Alternatively, if nominated persons do not have such a right, or do not wish to exercise it, they may have a right under such an agreement to give instructions to the person holding the shares as to the exercise of voting rights. If this is the case, you are encouraged to appoint a proxy as above.

(e) Documents available for inspection

The following documents are available for inspection (upon prior appointment and subject to the UK Government's restrictions and guidance at the applicable time) at the Company's registered office, 1 Churchill Place, London E14 5HP during business hours on any weekday (public holidays excluded) from the date of this Notice until the close of the meeting: (i) copies of the Executive Directors' service contracts; (ii) copies of the Non-Executive Directors' letters of appointment; (iii) a copy of the LTIP rules proposed to be adopted by resolution 25; (iv) a copy of the SVP rules proposed to be adopted by resolution 26; (v) a copy of the New Articles proposed to be adopted by resolution 28; and (vi) a copy of the New Articles proposed to be adopted by resolution 28 marked up to show changes to the Existing Articles.

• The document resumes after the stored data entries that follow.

(** * A CORS proxy for local development: [proxy-server.py]

    The program is one request handler class, [CORSProxyHandler], built on
    Python's [http.server.SimpleHTTPRequestHandler].  It overrides [do_GET]
    (route [/proxy?url=...] to an outbound fetch, everything else to the
    static file server), adds [do_OPTIONS] (preflight) and overrides
    [end_headers] (inject [Access-Control-Allow-Origin]).

    The embedding follows the class structure.  A handler is a record of the
    attributes the code reads and writes; a method is a computation in a
    state-and-exception monad over that record; the inherited methods of
    [http.server] that the program calls ([send_response], [send_header],
    [end_headers], [send_error], [do_GET]) are transcribed from the library
    (CPython 3.11), with [self.end_headers()] dispatched to the override.

    Conventions.
    - A Python [str] is a [string] holding its UTF-8 encoding, a Python
      [bytes] is a [string] holding the bytes.  Every text operation the
      program uses (prefix test, split on an ASCII character, replacing an
      ASCII character) acts the same way on the UTF-8 encoding.
    - What lies outside the program is a [world]: what [urllib] does with a
      target URL, what the static server finds for a request, the clock.
    - Writes to the client socket and to the log succeed.  Requests carry an
      HTTP version (for an HTTP/0.9 request line the library emits no status
      line and no headers at all). *)

From Stdlib Require Import String Ascii List ZArith Lia Bool DecimalString.
Import ListNotations.
Local Open Scope string_scope.
Local Open Scope Z_scope.

(** * Python text and bytes *)

Module Py.

(** [str] and [bytes], both as sequences of 8-bit characters. *)
Definition str := string.
Definition bytes := string.

Definition ord (c : ascii) : Z := Z.of_nat (nat_of_ascii c).
Definition chr (z : Z) : ascii := ascii_of_nat (Z.to_nat z).

(** The double quote, which a literal cannot hold. *)
Definition dquote : string := String (chr 34) "".

(** [len(s)] for [bytes]. *)
Definition len (s : string) : Z := Z.of_nat (String.length s).

(** [str(n)] and ["%d" % n] for an [int]. *)
Definition str_of_int (n : Z) : str := NilZero.string_of_int (Z.to_int n).

(** [s.startswith(p)]. *)
Definition startswith (s p : str) : bool := String.prefix p s.

(** [not s], the truth value of a string. *)
Definition is_empty (s : string) : bool :=
  match s with EmptyString => true | String _ _ => false end.

(** [sep in s] for a one-character [sep]. *)
Fixpoint contains_char (sep : ascii) (s : string) : bool :=
  match s with
  | EmptyString => false
  | String c r => Ascii.eqb c sep || contains_char sep r
  end.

Copies of the LTIP rules, SVP rules, the New Articles and the New Articles marked up to show changes to the Existing Articles will also be available for inspection on the Company's

website at home.barclays/agm.

(f ) Total shares and voting rights

As at 17 March 2021 (being the latest practicable date before publication of this Notice) the Company's issued share capital comprised 17,365,309,062 ordinary shares of 25 pence each. Each ordinary share carries the right to vote at a general meeting of the Company and, therefore, the total number of voting rights in the Company as at 17 March 2021 was 17,365,309,062.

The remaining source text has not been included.